Valeria estaba atónita.
¿realmente había escuchado bien?
¿No habían venido los profesores a buscarla a ella?
¿Cómo podían estar llamando a Gabriela?
En ese instante, el rostro de Valeria se endureció y un sudor frío le recorrió la espalda.
¡Debía haber escuchado mal!
¡Simplemente no podía ser cierto! Gabriela era solo una chica sencilla de un pueblo pequeño, sin logros académicos ni un apellido influyente. ¡Los profesores definitivamente no podían estar aquí por ella!
Al ver que Valeria no respondía, el profesor calvo miró hacia el interior del dormitorio y preguntó: "Hola, estudiante, ¿Gabriela vive en este dormitorio?"
¡Era Gabriela!
Realmente era por Gabriela.
¿Por qué tenía que ser ella?
Valeria, con los ojos bajos llenos de resentimiento, pensó: ¡No!
¡No podía dejar que los profesores vieran a Gabriela!
Todos en el dormitorio pensaban que los profesores habían venido por ella. Incluso se había retocado el maquillaje. Si descubrían que no habían venido a buscarla a ella sino a Gabriela, ¿dónde dejaría su dignidad?
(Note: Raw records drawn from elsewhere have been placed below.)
(** ** A tune request and its untune request in the queue together *)

Lemma consume_cancelled {R} `{!ResourceConfigs R} (reg : R) mode tb tp p r xs sv d st :
  sv_requests sv !! p = Some r -> is_type r REQ_RESOURCE_TUNING = true ->
  req_list (sv_store sv) r xs -> live_tid (getClientTID (req_msg r)) d (sv_clients sv) ->
  mActiveRequests (sv_manager sv) !! getHandle (req_msg r) = Some (Some p, st) ->
  has_flag st REQ_CANCELLED = true ->
  exists s', cleanUpRequest (sv_store sv) (Some r) = Ok (s', xs) /\
    st_links s' = st_links (sv_store sv) /\
    st_freed s' = list_to_set xs ∪ st_freed (sv_store sv) /\
    consume_request reg mode tb tp p sv =
      Ok (mkServer (set_store s' (sv_world sv)) (delete p (sv_requests sv))
            (put_tid (getClientTID (req_msg r))
               (with_handles (mClientHandles d ∖ {[getHandle (req_msg r)]}) d) (sv_clients sv))
            (set_active (delete (getHandle (req_msg r)) (mActiveRequests (sv_manager sv))) (sv_manager sv))
            (sv_queue sv) (sv_target sv)).
Proof.
  intros Hp Hty Hl Hd Ha Hc. unfold consume_request, request_at. cbn [deref mbind result_bind].
  rewrite Hp. cbn [of_option mbind result_bind]. rewrite Hty. unfold consume_tune.
  rewrite (status_active _ _ _ Ha). cbn [snd]. rewrite Hc. cbn [orb]. unfold forget, request_at.
  cbn [deref mbind result_bind]. rewrite Hp. cbn [of_option mbind result_bind].
  unfold RequestManager.removeRequest. rewrite (deleteRequest_live _ _ _ _ Hd). cbn [mbind result_bind].
  match goal with |- context [cleanUp p ?sv1] =>
    destruct (cleanUp_ok p r xs sv1 Hp Hl) as (s' & -> & Hs & Hk & Hf) end.
  by exists s'.
Qed.

(** A queued untune or retune request without resources is dropped by freeing it. *)
Lemma cleanUp_plain u ru sv :
  sv_requests sv !! u = Some ru -> mResourceList ru = None ->
  cleanUp u sv = Ok (sv_set_requests (delete u (sv_requests sv)) sv).
Proof.
  intros Hu Hl. unfold cleanUp, request_at, cleanUpRequest, clearResources. cbn [deref mbind result_bind].
  rewrite Hu. cbn [of_option mbind result_bind]. rewrite Hl. cbn [mbind result_bind].
  by destruct sv as [[] ? ? ? ? ?].
Qed.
Justo cuando Valeria iba a decir que no conocía a Gabriela, Bárbara salió corriendo de adentro, emocionada: "¡Sí, sí! ¡Gabriela vive aquí!"
Bárbara realmente la apreciaba.
Al saber que los profesores habían venido por Gabriela, Bárbara no pudo contener su excitación.
¡Sabía que ella no era una persona ordinaria!
¡Maldita Bárbara!
En ese momento, Valeria deseaba poder deshacerse de Bárbara, su expresión era de total disgusto.
Al oír esto, el profesor calvo, emocionado, dijo: "Joven, ¿podrías por favor llamar a Gabriela?"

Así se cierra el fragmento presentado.